Davantage que la tension entre les États-Unis et l’Iran, ces deux actualités touchant deux Français, mondialement connus, ont agité la Toile, cette semaine, provoquant de vifs débats sur la corruption des élites et le trafic d’influence. Les deux affaires ne sont pas liées, mais il y a des liens étranges entre les deux hommes, des enchevêtrements d’intérêts d’affaires, d’États et de relations internationales.

L’ancien président de l’UEFA, et ex-numéro 10 des Bleus a catégoriquement nié avoir commis tout acte répréhensible à la suite de son arrestation, dans le sillage d’une longue enquête relative à l’attribution du Championnat d’Europe 2016 à la France et au vote qui a permis au Qatar d’obtenir la présentation de la Coupe du monde 2022. Platini a été placé en garde à vue au bureau de la police judiciaire anticorruption de Paris, avant d’être remis en liberté.

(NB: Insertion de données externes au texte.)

(** [str(n)] for a non-negative integer: the decimal digits, produced from
    the least significant one by repeated division by ten. *)
Fixpoint digits (fuel n : nat) (acc : str) : str :=
  match fuel with
  | 0 => acc
  | S fuel' =>
    let acc' := (48 + N.of_nat (n mod 10))%N :: acc in
    if n / 10 =? 0 then acc' else digits fuel' (n / 10) acc'
  end.

Definition str_of_nat (n : nat) : str := digits (S n) n [].

(** [str.isspace] for one character (CPython's [_PyUnicode_IsWhitespace]). *)
Definition isspace (c : char) : bool :=
  (between 9 13 c || between 28 32 c || N.eqb c 133 || N.eqb c 160
   || N.eqb c 5760 || between 8192 8202 c || N.eqb c 8232 || N.eqb c 8233
   || N.eqb c 8239 || N.eqb c 8287 || N.eqb c 12288)%bool.

Fixpoint lstrip (s : str) : str :=
  match s with
  | c :: s' => if isspace c then lstrip s' else s
  | [] => []
  end.

Definition rstrip (s : str) : str := rev (lstrip (rev s)).

(** [str.strip()]: the left index moves right over whitespace, then the
    right index moves left over whitespace. *)
Definition strip (s : str) : str := rstrip (lstrip s).

(** [s[b:e]] for [0 <= b <= e]. *)
Definition slice (s : str) (b e : nat) : str := firstn (e - b) (skipn b s).


(* ===================================================================== *)
(** ** The [re] module: the fragment of patterns the script uses *)
(* ===================================================================== *)

(** Tests on one character (the [sre] opcodes of the same names). *)
Inductive charset :=
| LITERAL (c : char)
| NOT_LITERAL (c : char)
| ANY                                   (* [.]: anything but a line feed *)
| ANY_ALL                               (* [.] under [re.DOTALL] *)
| IN (negate : bool) (members : list char).

(** Compiled code: a sequence of operations.  Repetition is over one
    character test and has no upper bound ([*], [+], [*?], [+?]). *)
Inductive op :=
| AT (cs : charset)
| MAX_REPEAT (min : nat) (cs : charset)   (* greedy *)
| MIN_REPEAT (min : nat) (cs : charset)   (* lazy *)
| MARK (i : nat).                         (* group [g] opens at mark [2g-2], closes at [2g-1] *)

Record Pattern := { code : list op; groups : nat }.

Inductive flag := DOTALL.

Definition accepts (cs : charset) (x : char) : bool :=
  match cs with
  | LITERAL c => char_eqb x c
  | NOT_LITERAL c => negb (char_eqb x c)
  | ANY => negb (char_eqb x 10%N)
  | ANY_ALL => true
  | IN negate ms => xorb negate (existsb (char_eqb x) ms)
  end.

(** *** Parsing a pattern *)

Inductive token :=
| TAtom (cs : charset) | TStar | TPlus | TQuest | TOpen | TClose.

Inductive lex_state :=
| Outside
| ClassStart                              (* just after the opening bracket *)
| ClassBody (negate : bool) (rev_members : list char).

Definition class_of (negate : bool) (ms : list char) : charset :=
  match ms, negate with
  | [c], false => LITERAL c
  | [c], true => NOT_LITERAL c
  | _, _ => IN negate ms
  end.

(** Characters with a meaning this fragment does not cover. *)
Definition unsupported_outside (c : char) : bool :=
  existsb (char_eqb c) (py "\^$|{}]").

Definition unsupported_in_class (c : char) : bool :=
  existsb (char_eqb c) (py "\-[").

Fixpoint lex (dotall : bool) (st : lex_state) (p : str) : option (list token) :=
  match p with
  | [] => match st with Outside => Some [] | _ => None end
  | c :: p' =>
    match st with
    | Outside =>
      if char_eqb c 91%N then lex dotall ClassStart p'
      else if unsupported_outside c then None
      else
        option_map
          (cons (if char_eqb c 46%N then TAtom (if dotall then ANY_ALL else ANY)
                 else if char_eqb c 42%N then TStar
                 else if char_eqb c 43%N then TPlus
                 else if char_eqb c 63%N then TQuest
                 else if char_eqb c 40%N then TOpen
                 else if char_eqb c 41%N then TClose
                 else TAtom (LITERAL c)))
          (lex dotall Outside p')
    | ClassStart =>
      if char_eqb c 94%N then lex dotall (ClassBody true []) p'
      else if (unsupported_in_class c || char_eqb c 93%N)%bool then None
      else lex dotall (ClassBody false [c]) p'
    | ClassBody negate ms =>
      if char_eqb c 93%N then
        match ms with
        | [] => None
        | _ => option_map (cons (TAtom (class_of negate (rev ms))))
                          (lex dotall Outside p')
        end
      else if unsupported_in_class c then None
      else lex dotall (ClassBody negate (c :: ms)) p'
    end
  end.

Definition is_quantifier (t : token) : bool :=
  match t with TStar | TPlus | TQuest => true | _ => false end.

(** [parse ts ingroup g]: the code of the tokens [ts]; [g] groups have been
    closed so far, [ingroup] tells whether one is open. *)
Fixpoint parse (ts : list token) (ingroup : bool) (g : nat)
  : option (list op * nat) :=
  let out o r := option_map (fun '(c, n) => (o :: c, n)) r in
  match ts with
  | [] => if ingroup then None else Some ([], g)
  | TAtom cs :: ts1 =>
    match ts1 with
    | TStar :: TQuest :: ts2 => out (MIN_REPEAT 0 cs) (parse ts2 ingroup g)
    | TStar :: ts2 => out (MAX_REPEAT 0 cs) (parse ts2 ingroup g)
    | TPlus :: TQuest :: ts2 => out (MIN_REPEAT 1 cs) (parse ts2 ingroup g)
    | TPlus :: ts2 => out (MAX_REPEAT 1 cs) (parse ts2 ingroup g)
    | TQuest :: _ => None
    | _ => out (AT cs) (parse ts1 ingroup g)
    end
  | TOpen :: ts1 =>
    if ingroup then None else out (MARK (2 * g)) (parse ts1 true g)
  | TClose :: ts1 =>
    if ingroup then
      match ts1 with
      | t :: _ => if is_quantifier t then None
                  else out (MARK (2 * g + 1)) (parse ts1 false (S g))
      | [] => out (MARK (2 * g + 1)) (parse ts1 false (S g))
      end
    else None
  | _ => None
  end.

(** [re.compile(pattern, flags)]; [None] is [re.error], or a pattern outside
    the fragment. *)
Definition sre_compile (pattern : str) (flags : list flag) : option Pattern :=
  match lex (existsb (fun f => match f with DOTALL => true end) flags)
            Outside pattern with
  | None => None
  | Some ts =>
    match parse ts false 0 with
    | Some (c, n) => Some {| code := c; groups := n |}
    | None => None
    end
  end.

(** *** Matching *)

(** The marks set so far, most recent first. *)
Definition marks := list (nat * nat).

Definition set_mark (i pos : nat) (m : marks) : marks := (i, pos) :: m.

Fixpoint get_mark (i : nat) (m : marks) : option nat :=
  match m with
  | [] => None
  | (j, pos) :: m' => if j =? i then Some pos else get_mark i m'
  end.

(** What remains to be done after a piece of code: it is given the rest of
    the subject, the position reached and the marks, and answers with the
    end of the match or fails, which makes the matcher try its next
    alternative. *)
Definition cont := str -> nat -> marks -> option (nat * marks).

(** Greedy repetition: take one more character when possible, and give up
    the last one taken when what follows fails. *)
Fixpoint max_repeat (cs : charset) (k : cont) (min : nat)
         (s : str) (pos : nat) (m : marks) {struct s} : option (nat * marks) :=
  match s with
  | x :: s' =>
    if accepts cs x then
      match max_repeat cs k (pred min) s' (S pos) m with
      | Some r => Some r
      | None => if min =? 0 then k s pos m else None
      end
    else if min =? 0 then k s pos m else None
  | [] => if min =? 0 then k s pos m else None
  end.

(** Lazy repetition: try what follows first, take one more character when
    it fails. *)
Fixpoint min_repeat (cs : charset) (k : cont) (min : nat)
         (s : str) (pos : nat) (m : marks) {struct s} : option (nat * marks) :=
  match (if min =? 0 then k s pos m else None) with
  | Some r => Some r
  | None =>
    match s with
    | x :: s' =>
      if accepts cs x then min_repeat cs k (pred min) s' (S pos) m else None
    | [] => None
    end
  end.

Fixpoint sre_match (c : list op) (k : cont) : cont :=
  match c with
  | [] => k
  | AT cs :: c' =>
    fun s pos m =>
      match s with
      | x :: s' => if accepts cs x then sre_match c' k s' (S pos) m else None
      | [] => None
      end
  | MAX_REPEAT min cs :: c' => max_repeat cs (sre_match c' k) min
  | MIN_REPEAT min cs :: c' => min_repeat cs (sre_match c' k) min
  | MARK i :: c' => fun s pos m => sre_match c' k s pos (set_mark i pos m)
  end.
(** [uint32(x)]: conversion of any integer to 32 bits drops the high bits. *)
Definition uint32 (x : Z) : Z := x mod 2 ^ 32.

Definition is_uint32 (x : Z) : Prop := 0 <= x < 2 ^ 32.

(** Go's [int64], and [int] on a 64-bit platform. *)
Definition is_int64 (x : Z) : Prop := - 2 ^ 63 <= x < 2 ^ 63.

(** ** Slices of a backing array

    [buf[lo:hi]] shares storage with [buf]; a function that stores through
    the slice changes [buf] in place.  [with_slice lo hi f buf] runs [f] on
    the slice and writes the result back.  [None] is a run-time panic
    (slice bounds out of range, or a panic of [f]). *)
Definition with_slice (lo hi : nat) (f : list byte → option (list byte))
    (buf : list byte) : option (list byte) :=
  if ((hi <? lo)%nat || (length buf <? hi)%nat)%bool then None
  else
    s ← f (take (hi - lo) (drop lo buf));
    Some (take lo buf ++ s ++ drop hi buf).

(** ** encoding/binary, little-endian

    [binary.LittleEndian.PutUint32] and [PutUint16]: the early bounds check
    [_ = b[3]] panics on a slice that is too short. *)
Definition PutUint16 (b : list byte) (v : Z) : option (list byte) :=
  if (length b <? 2)%nat then None
  else Some (<[1%nat := byte_of_Z (Z.shiftr v 8)]>
            (<[0%nat := byte_of_Z v]> b)).

Definition PutUint32 (b : list byte) (v : Z) : option (list byte) :=
  if (length b <? 4)%nat then None
  else Some (<[3%nat := byte_of_Z (Z.shiftr v 24)]>
            (<[2%nat := byte_of_Z (Z.shiftr v 16)]>
            (<[1%nat := byte_of_Z (Z.shiftr v 8)]>
            (<[0%nat := byte_of_Z v]> b)))).

(** ** io.Writer

    The sink is any implementation of Go's [io.Writer] interface.  [Write]
    returns the new state of the sink, the count [n] and the error.
    [contents] is the sequence of bytes the sink has accepted so far; the
    interface contract ("Write must return a non-nil error if it returns
    n < len(p)") says that a write without error has accepted all of [p]. *)
Definition IoError : Type := string.

Class IoWriter (W : Type) : Type := {
  Write : W → list byte → W * (Z * option IoError);
  contents : W → list byte;
  Write_accepts : ∀ s p s' n,
    Write s p = (s', (n, None)) → contents s' = contents s ++ p
}.

(** [bytes.Buffer]: an in-memory sink whose [Write] appends and never
    fails. *)
Record Buffer : Type := { buffered : list byte }.

#[export] Program Instance Buffer_IoWriter : IoWriter Buffer := {|
  Write b p := ({| buffered := buffered b ++ p |},
                (Z.of_nat (length p), None));
  contents := buffered
|}.
Next Obligation. intros s p s' n [= <- _]. reflexivity. Qed.

(** The write half of a closed [io.Pipe]: every [Write] fails with
    [io.ErrClosedPipe] and accepts nothing. *)
Inductive ClosedPipe : Type := closed_pipe.

Definition ErrClosedPipe : IoError := "io: read/write on closed pipe"%string.

#[export] Program Instance ClosedPipe_IoWriter : IoWriter ClosedPipe := {|
  Write s _ := (s, (0, Some ErrClosedPipe));
  contents _ := []
|}.
Next Obligation. intros s p s' n [=]. Qed.

(** A sink with room for [room] more bytes (a full disk, a bounded
    buffer): a write that does not fit stores what fits and fails with
    [io.ErrShortWrite]. *)
Record Bounded : Type := { stored : list byte; room : nat }.

Definition ErrShortWrite : IoError := "short write"%string.

Definition Bounded_Write (s : Bounded) (p : list byte)
    : Bounded * (Z * option IoError) :=
  if (length p <=? room s)%nat
  then ({| stored := stored s ++ p; room := room s - length p |},
        (Z.of_nat (length p), None))
  else ({| stored := stored s ++ take (room s) p; room := 0 |},
        (Z.of_nat (room s), Some ErrShortWrite)).

#[export] Program Instance Bounded_IoWriter : IoWriter Bounded := {|
  Write := Bounded_Write;
  contents := stored
|}.
Next Obligation.
  intros s p s' n. unfold Bounded_Write.
  destruct (length p <=? room s)%nat; intros [=]; subst; reflexivity.
Qed.

(** ** The writer *)

(** [type Writer struct { w io.Writer }] *)
Record Writer (W : Type) : Type := NewWriter { w : W }.
Arguments NewWriter {W} _.
Arguments w {W} _.

Definition magicNanoseconds : Z := 0xA1B23C4D.
Definition versionMajor : Z := 2.
Definition versionMinor : Z := 4.
Definition nanosPerSecond : Z := 1000000000.

(** Modelled from the spec: [gopacket.CaptureInfo], [time.Time] and
    [layers.LinkType] are declared in other packages.  A timestamp is kept
    as the [int64] count of nanoseconds since the epoch that
    [Timestamp.UnixNano()] returns; [CaptureLength] and [Length] are Go
    [int]s; a link type is an integer code, converted with [uint32(...)]
    where the writer does so.  Only the fields the writer reads appear. *)
Record Time : Type := { UnixNano : Z }.

Record CaptureInfo : Type := {
  Timestamp : Time;
  CaptureLength : Z;
  Length : Z
}.

(** Errors returned by the writer.  The two [fmt.Errorf] validation errors
    carry the values their format strings print; an error of the sink is
    either returned as it is ([ErrSink]) or wrapped with the text
    "error writing packet header" ([ErrWritingPacketHeader]). *)
Inductive error : Type :=
  | ErrCaptureLengthMismatch (capture_length data_length : Z)
  | ErrInvalidCaptureInfo (ci : CaptureInfo)
  | ErrWritingPacketHeader (err : IoError)
  | ErrSink (err : IoError).

Definition is_validation (e : error) : bool :=
  match e with
  | ErrCaptureLengthMismatch _ _ | ErrInvalidCaptureInfo _ => true
  | ErrWritingPacketHeader _ | ErrSink _ => false
  end.

(** The 24 bytes [WriteFileHeader] builds before it writes them. *)
Definition fileHeaderBuf (snaplen linktype : Z) : option (list byte) :=
  let buf := replicate 24 x00 in
  buf ← with_slice 0 4 (λ b, PutUint32 b magicNanoseconds) buf;
  buf ← with_slice 4 6 (λ b, PutUint16 b versionMajor) buf;
  buf ← with_slice 6 8 (λ b, PutUint16 b versionMinor) buf;
  (* bytes 8:12 stay 0 (timezone = UTC), bytes 12:16 stay 0 (sigfigs) *)
  buf ← with_slice 16 20 (λ b, PutUint32 b snaplen) buf;
  with_slice 20 24 (λ b, PutUint32 b (uint32 linktype)) buf.

(** The 16 bytes [writePacketHeader] builds.  [/] and [%] on [int64]
    truncate toward zero. *)
Definition packetHeaderBuf (ci : CaptureInfo) : option (list byte) :=
  let buf := replicate 16 x00 in
  let nanos := UnixNano (Timestamp ci) in
  let secs := uint32 (Z.quot nanos nanosPerSecond) in
  let nsecs := uint32 (Z.rem nanos nanosPerSecond) in
  buf ← with_slice 0 4 (λ b, PutUint32 b secs) buf;
  buf ← with_slice 4 8 (λ b, PutUint32 b nsecs) buf;
  buf ← with_slice 8 12 (λ b, PutUint32 b (uint32 (CaptureLength ci))) buf;
  with_slice 12 16 (λ b, PutUint32 b (uint32 (Length ci))) buf.

Section Writer.
Context {W : Type} `{IoWriter W}.

Definition WriteFileHeader (wr : Writer W) (snaplen linktype : Z)
    : option (Writer W * option error) :=
  buf ← fileHeaderBuf snaplen linktype;
  let '(s, (_, err)) := Write (w wr) buf in
  Some (NewWriter s, ErrSink <$> err).
(** * dban: key-value storage and cursor-based streamer

    A shallow embedding of the Go package [dban] (files [kv.go] and
    [streamer.go]) together with the properties of its cursor protocol.

    - Go's [(value, error)] results are pairs whose second component is an
      [option error] ([None] is Go's [nil] error).
    - [uint64] and [int64] values are integers in [Z], the wrap-around of
      [uint64] arithmetic is written out.
    - Go strings are byte strings: [string] of the standard library.
    - The [key_value] table is a finite map from keys to values.  The
      database client can fail: every statement consumes one entry of a
      script of outcomes carried by the database state.
    - Everything the package does to its collaborators (statements sent to
      the database, pages asked of the source, log lines, handler calls) is
      appended to a trace, in the order in which it happens. *)

From Stdlib Require Import ZArith Lia List String Ascii Bool.
From stdpp Require Import base option gmap strings list.

Local Open Scope string_scope.
Local Open Scope list_scope.
Local Open Scope Z_scope.

(** ** Errors *)

(** The two causes a [strconv.NumError] can carry. *)
Inductive NumErrCause : Type :=
| ErrSyntax
| ErrRange.

(** Values of [logan.F] fields. *)
Inductive FieldValue : Type :=
| FString (s : string)
| FInt (z : Z).

(** [logan.F]: a map of fields attached to an error. *)
Definition F : Type := list (string * FieldValue).

(** Go [error] values that occur in the package: [sql.ErrNoRows], any other
    failure reported by the database client, an arbitrary error of the
    paginated source or of the handler ([ErrOther]), [strconv.NumError],
    [errors.New], [errors.Wrap] and [errors.From]. *)
Inductive error : Type :=
| ErrNoRows
| ErrDatabase (msg : string)
| ErrOther (msg : string)
| NumError (func num : string) (cause : NumErrCause)
| ErrNew (msg : string)
| ErrWrap (inner : error) (msg : string) (fields : F)
| ErrFrom (inner : error) (fields : F).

Le communiqué de l’équipe de communication de Platini affirme que celui-ci «s’exprime sereinement et avec précision en répondant à toutes les questions et il a fourni des explications utiles». Là où l’affaire se corse c’est que Sophie Dion, ancienne conseillère des sports de…Nicolas Sarkozy (président entre 2007 et 2012), a également été arrêtée alors que l’ancien ancien secrétaire général de l’Élysée, sous Sarkozy, Claude Guéant, a aussi été entendu comme témoin.

Auparavant, les procureurs financiers français, dans le cadre de leur enquête sur l’organisation des Coupes du monde 2018 et 2022 (attribuées respectivement à la Russie et au Qatar), avaient auditionné Sepp Blatter, ancien président de la FIFA. Ils veulent comprendre la décision de Platini de voter pour le Qatar.

Depuis 2015, Platini clame qu’il «aurait peut-être soutenu» les États-Unis mais aurait changé d’avis après une réunion organisée (en novembre 2010) par le président Nicolas Sarkozy, à sa résidence officielle à Paris et par le prince héritier du Qatar, l’actuel émir, Tamim ben Hamad Al Thani. «Sarkozy ne m’a jamais demandé de voter pour le Qatar, mais je savais ce qui serait bien», avait confié Platini à l’Associated Press en 2015. Mais le Suisse Blatter est allé plus loin ; dans le Financial Times, toujours en 2015, Blatter avait ajouté ceci : Platini lui aurait dit avant le vote pour l’attribution de la Coupe du monde : «Je ne suis plus dans votre camp parce que le chef de l’État m’a dit que nous devrions considérer la situation de la France.»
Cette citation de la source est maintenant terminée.